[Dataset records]
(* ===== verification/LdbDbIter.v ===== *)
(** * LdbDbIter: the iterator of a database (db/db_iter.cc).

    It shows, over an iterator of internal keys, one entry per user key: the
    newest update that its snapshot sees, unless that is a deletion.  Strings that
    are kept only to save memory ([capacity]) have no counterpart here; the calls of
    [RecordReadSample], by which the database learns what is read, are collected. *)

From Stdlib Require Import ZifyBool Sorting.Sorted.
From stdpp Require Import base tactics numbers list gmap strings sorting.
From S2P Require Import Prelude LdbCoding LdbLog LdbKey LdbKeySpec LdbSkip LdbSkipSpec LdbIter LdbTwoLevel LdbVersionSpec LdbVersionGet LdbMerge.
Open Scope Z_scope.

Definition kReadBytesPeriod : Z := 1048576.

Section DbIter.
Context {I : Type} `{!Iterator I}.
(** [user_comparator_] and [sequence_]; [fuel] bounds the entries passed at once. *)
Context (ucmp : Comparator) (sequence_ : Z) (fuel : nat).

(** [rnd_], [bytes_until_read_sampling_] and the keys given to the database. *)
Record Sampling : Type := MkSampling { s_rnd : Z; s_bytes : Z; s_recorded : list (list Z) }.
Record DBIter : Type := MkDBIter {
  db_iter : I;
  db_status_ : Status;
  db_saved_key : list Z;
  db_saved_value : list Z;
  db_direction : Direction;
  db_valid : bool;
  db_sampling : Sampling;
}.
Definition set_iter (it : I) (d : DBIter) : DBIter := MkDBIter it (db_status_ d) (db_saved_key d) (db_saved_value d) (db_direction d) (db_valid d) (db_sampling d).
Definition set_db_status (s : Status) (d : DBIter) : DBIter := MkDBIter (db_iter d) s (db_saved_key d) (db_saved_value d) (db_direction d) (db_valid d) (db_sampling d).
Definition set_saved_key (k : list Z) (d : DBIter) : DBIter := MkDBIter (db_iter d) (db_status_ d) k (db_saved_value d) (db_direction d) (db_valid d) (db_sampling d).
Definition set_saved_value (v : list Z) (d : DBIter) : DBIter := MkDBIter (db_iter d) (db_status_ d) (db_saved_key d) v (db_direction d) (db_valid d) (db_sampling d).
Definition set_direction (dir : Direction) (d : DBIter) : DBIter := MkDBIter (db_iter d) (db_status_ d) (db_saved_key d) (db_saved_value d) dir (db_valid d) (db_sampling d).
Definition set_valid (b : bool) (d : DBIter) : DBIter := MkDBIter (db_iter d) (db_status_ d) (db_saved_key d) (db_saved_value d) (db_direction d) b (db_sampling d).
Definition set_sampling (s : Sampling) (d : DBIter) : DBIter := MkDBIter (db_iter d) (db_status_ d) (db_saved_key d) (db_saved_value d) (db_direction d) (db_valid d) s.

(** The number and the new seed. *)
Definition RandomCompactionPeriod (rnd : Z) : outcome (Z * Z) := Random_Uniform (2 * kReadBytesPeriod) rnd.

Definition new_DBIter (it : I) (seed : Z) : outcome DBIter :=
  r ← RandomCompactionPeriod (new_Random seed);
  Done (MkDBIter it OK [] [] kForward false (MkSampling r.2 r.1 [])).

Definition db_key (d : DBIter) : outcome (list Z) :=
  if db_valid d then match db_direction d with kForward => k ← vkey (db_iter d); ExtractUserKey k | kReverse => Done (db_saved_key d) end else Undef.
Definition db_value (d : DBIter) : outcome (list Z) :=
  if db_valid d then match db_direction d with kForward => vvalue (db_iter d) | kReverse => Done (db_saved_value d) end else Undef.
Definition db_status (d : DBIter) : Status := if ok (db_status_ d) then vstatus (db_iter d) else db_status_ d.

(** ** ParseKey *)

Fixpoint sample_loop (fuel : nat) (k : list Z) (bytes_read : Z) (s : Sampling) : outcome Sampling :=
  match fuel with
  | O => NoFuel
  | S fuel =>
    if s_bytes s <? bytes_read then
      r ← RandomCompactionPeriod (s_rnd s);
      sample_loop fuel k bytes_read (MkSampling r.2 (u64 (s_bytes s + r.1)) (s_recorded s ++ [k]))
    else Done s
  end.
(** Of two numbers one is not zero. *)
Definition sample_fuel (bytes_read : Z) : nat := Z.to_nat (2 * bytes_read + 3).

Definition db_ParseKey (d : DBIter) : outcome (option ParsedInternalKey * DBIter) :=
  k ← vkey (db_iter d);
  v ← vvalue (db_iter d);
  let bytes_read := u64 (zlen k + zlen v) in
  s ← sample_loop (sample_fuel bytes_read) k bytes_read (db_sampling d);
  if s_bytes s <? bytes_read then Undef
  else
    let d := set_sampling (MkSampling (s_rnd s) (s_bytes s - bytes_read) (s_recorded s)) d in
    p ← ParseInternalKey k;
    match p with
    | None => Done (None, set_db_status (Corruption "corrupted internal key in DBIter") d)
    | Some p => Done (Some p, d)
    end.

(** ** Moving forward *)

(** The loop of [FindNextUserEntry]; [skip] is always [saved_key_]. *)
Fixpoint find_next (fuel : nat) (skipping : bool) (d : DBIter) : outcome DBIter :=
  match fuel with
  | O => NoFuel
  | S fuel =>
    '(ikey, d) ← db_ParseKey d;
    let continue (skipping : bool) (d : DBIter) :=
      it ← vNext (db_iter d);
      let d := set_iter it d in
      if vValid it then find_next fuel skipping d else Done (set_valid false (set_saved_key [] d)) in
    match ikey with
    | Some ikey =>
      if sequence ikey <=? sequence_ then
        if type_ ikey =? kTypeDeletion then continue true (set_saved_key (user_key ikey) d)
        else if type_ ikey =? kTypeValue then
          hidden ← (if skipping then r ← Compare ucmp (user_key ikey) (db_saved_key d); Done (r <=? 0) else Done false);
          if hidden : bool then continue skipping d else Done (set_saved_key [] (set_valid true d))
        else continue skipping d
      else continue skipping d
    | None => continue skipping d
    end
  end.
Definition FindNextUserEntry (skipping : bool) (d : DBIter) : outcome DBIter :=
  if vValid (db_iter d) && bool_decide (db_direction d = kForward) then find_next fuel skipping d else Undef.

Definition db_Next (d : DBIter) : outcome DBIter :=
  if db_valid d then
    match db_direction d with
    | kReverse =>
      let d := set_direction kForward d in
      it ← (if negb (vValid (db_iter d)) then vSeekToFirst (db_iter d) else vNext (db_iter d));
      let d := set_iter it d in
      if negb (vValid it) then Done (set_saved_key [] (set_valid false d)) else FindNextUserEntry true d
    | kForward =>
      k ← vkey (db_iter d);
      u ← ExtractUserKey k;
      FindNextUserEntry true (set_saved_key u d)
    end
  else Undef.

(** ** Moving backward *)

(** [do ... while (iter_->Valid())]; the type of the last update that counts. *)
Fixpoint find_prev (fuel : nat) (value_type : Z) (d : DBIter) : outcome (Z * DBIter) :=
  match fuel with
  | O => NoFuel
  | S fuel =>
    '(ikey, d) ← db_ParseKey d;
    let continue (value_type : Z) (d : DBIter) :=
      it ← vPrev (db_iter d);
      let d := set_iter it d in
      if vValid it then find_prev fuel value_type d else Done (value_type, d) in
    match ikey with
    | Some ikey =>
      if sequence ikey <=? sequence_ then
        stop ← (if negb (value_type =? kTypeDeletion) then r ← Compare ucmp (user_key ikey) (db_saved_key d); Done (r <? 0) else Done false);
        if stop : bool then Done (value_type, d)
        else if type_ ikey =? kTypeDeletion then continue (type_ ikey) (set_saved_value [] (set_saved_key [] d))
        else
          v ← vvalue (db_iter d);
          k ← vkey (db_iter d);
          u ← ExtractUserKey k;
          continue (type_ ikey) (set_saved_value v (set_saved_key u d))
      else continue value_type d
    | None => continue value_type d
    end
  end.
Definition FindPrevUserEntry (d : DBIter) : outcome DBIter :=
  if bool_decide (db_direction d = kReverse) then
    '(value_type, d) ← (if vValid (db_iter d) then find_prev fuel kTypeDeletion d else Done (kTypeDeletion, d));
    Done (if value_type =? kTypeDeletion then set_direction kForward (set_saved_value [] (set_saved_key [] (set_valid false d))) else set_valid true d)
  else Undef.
==
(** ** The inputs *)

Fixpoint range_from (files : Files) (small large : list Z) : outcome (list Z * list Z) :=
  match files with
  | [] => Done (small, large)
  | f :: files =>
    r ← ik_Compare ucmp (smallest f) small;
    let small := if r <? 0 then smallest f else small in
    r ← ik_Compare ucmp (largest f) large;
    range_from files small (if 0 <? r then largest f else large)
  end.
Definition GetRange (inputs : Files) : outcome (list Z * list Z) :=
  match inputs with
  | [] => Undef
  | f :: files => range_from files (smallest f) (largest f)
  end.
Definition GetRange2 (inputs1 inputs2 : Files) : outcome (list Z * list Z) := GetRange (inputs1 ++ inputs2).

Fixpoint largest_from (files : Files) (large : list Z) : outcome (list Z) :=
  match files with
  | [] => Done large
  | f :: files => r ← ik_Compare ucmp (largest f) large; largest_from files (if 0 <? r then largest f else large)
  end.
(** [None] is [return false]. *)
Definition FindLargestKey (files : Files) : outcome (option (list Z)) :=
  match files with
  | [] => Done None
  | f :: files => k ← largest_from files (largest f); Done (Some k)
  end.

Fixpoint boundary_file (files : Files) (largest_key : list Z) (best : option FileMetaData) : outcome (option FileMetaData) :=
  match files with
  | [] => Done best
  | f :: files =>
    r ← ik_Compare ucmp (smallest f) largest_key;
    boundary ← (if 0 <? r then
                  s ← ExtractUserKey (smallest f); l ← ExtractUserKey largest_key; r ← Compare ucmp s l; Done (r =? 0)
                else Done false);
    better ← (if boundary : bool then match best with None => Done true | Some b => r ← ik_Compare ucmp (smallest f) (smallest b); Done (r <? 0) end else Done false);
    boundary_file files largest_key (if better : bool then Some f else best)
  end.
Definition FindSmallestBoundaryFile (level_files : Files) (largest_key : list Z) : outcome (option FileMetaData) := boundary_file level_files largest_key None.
* * *
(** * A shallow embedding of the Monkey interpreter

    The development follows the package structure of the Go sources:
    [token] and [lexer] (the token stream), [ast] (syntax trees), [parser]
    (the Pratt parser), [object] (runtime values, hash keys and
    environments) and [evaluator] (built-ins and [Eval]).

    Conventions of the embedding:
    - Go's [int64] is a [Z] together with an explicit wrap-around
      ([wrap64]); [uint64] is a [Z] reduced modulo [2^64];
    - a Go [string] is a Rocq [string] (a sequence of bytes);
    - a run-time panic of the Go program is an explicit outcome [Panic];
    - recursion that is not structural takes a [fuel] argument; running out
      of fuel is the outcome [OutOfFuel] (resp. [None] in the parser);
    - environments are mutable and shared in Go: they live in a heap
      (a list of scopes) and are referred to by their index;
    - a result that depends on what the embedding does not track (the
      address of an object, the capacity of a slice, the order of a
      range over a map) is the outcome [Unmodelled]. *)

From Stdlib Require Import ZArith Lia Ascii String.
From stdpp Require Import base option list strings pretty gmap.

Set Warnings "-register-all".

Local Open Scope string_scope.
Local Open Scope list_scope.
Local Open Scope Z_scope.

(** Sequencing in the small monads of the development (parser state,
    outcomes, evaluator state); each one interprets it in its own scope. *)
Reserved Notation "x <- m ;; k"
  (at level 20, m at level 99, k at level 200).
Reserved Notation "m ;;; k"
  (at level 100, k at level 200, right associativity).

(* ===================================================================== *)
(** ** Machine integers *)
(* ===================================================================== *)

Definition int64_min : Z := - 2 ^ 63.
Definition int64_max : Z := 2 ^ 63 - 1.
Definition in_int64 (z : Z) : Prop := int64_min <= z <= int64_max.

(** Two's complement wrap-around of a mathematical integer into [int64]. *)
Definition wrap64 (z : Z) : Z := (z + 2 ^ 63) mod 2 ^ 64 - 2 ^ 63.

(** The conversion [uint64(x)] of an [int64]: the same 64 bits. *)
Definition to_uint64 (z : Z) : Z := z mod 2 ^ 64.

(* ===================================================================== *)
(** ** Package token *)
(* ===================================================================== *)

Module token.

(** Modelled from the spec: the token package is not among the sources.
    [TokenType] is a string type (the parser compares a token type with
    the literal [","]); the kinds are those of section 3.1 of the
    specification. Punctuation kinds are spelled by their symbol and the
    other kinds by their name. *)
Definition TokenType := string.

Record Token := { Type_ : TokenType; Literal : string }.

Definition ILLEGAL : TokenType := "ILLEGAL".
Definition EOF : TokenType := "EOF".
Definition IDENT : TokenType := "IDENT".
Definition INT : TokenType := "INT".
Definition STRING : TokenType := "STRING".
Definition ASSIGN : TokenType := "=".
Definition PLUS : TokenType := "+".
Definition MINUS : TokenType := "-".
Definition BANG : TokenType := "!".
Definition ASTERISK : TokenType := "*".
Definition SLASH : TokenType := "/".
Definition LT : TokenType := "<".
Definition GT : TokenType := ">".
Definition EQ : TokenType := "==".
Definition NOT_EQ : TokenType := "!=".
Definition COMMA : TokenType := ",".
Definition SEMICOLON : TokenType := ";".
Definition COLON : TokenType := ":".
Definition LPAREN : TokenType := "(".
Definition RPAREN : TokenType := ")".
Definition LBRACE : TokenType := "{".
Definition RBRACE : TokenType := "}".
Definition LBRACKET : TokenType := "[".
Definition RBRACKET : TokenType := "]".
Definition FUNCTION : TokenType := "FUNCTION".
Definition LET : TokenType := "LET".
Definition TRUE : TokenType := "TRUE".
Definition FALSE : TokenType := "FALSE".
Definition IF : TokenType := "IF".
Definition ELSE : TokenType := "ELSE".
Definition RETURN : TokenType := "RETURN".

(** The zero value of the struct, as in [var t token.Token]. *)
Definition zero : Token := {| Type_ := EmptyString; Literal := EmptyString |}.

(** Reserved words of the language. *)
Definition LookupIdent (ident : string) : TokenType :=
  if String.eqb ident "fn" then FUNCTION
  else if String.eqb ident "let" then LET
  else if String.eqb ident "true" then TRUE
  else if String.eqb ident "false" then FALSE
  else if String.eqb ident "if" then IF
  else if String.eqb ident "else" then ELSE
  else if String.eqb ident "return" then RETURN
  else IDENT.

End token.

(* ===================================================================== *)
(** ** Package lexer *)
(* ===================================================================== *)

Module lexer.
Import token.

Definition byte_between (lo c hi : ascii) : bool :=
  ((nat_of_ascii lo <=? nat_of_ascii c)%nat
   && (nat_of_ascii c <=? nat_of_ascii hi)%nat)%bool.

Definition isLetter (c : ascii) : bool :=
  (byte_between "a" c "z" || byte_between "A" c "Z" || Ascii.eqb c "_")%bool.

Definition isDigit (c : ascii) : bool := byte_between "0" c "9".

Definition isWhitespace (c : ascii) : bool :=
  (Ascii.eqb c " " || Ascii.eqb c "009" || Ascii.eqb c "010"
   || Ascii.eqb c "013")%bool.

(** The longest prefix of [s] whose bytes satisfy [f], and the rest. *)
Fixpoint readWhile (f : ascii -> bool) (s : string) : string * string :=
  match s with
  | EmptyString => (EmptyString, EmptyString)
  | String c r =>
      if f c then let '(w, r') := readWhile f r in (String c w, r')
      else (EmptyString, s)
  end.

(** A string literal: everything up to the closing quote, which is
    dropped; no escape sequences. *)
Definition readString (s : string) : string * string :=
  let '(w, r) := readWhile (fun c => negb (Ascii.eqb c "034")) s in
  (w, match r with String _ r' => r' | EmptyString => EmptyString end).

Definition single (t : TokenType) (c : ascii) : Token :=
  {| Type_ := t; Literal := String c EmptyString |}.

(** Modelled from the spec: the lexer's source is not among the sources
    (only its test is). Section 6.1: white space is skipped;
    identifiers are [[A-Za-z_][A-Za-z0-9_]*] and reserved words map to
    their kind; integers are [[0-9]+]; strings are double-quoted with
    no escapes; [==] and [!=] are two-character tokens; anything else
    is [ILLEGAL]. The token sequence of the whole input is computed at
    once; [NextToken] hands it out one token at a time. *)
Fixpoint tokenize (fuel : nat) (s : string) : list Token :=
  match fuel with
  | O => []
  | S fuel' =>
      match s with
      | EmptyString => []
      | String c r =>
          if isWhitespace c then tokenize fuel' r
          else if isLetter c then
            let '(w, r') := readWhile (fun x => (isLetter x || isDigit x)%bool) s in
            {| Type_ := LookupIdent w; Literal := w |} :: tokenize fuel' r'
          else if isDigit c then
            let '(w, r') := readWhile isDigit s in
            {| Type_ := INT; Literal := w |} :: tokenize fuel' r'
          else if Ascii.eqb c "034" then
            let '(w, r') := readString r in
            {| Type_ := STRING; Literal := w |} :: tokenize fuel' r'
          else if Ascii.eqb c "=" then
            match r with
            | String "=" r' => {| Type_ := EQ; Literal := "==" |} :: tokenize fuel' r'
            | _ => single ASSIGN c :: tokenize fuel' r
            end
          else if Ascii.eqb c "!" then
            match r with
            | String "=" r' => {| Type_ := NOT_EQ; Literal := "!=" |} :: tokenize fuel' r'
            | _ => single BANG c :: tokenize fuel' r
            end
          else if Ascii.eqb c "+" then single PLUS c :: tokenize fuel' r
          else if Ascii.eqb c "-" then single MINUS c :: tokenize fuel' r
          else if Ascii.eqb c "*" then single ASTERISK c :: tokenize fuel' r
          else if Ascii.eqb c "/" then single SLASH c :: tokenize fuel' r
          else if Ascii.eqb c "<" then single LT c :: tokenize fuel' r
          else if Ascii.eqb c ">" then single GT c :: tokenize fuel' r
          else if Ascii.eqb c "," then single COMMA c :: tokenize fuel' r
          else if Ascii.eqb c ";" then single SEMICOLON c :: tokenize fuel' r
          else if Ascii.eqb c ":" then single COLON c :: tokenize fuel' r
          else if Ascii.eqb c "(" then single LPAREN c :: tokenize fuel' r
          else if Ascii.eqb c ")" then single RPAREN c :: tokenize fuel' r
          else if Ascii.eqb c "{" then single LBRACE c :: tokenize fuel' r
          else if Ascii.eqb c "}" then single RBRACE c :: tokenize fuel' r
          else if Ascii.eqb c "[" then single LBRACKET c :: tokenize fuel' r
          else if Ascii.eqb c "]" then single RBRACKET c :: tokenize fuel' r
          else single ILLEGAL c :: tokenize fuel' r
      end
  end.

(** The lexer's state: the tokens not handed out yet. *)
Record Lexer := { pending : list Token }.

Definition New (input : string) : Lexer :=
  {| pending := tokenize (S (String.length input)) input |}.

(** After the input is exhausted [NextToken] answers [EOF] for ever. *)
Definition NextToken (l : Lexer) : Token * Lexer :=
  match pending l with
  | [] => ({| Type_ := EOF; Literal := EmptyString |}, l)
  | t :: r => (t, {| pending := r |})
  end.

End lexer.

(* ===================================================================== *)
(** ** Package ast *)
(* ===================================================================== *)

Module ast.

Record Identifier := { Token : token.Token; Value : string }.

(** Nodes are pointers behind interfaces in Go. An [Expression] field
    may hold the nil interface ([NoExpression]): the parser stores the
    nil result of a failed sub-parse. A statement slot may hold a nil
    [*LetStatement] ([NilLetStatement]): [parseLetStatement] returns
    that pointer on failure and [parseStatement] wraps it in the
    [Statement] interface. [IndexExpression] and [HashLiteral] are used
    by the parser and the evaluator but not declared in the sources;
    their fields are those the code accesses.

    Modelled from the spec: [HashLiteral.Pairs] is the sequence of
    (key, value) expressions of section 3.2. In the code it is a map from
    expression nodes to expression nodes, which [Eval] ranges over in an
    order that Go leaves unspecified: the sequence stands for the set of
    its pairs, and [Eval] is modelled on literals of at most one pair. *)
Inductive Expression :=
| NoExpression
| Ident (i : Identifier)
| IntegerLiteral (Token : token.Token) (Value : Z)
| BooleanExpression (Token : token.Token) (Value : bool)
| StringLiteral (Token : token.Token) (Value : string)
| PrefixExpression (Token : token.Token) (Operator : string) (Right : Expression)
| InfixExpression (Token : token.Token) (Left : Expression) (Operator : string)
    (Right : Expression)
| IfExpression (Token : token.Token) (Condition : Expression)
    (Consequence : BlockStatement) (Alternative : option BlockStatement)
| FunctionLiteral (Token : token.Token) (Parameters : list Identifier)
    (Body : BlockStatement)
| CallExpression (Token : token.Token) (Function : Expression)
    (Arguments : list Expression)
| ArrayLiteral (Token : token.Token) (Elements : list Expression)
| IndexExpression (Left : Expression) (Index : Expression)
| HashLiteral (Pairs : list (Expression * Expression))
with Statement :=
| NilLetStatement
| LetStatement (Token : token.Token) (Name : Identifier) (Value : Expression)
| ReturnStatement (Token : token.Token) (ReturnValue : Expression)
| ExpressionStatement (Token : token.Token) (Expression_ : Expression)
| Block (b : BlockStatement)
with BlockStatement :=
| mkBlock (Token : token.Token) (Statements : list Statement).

**EXERCISE REQUIREMENTS:**
When a line in the records holds the string "what", copy that line.

**TASK SOLUTION:**
    [RecordReadSample], by which the database learns what is read, are collected. *)
    - a result that depends on what the embedding does not track (the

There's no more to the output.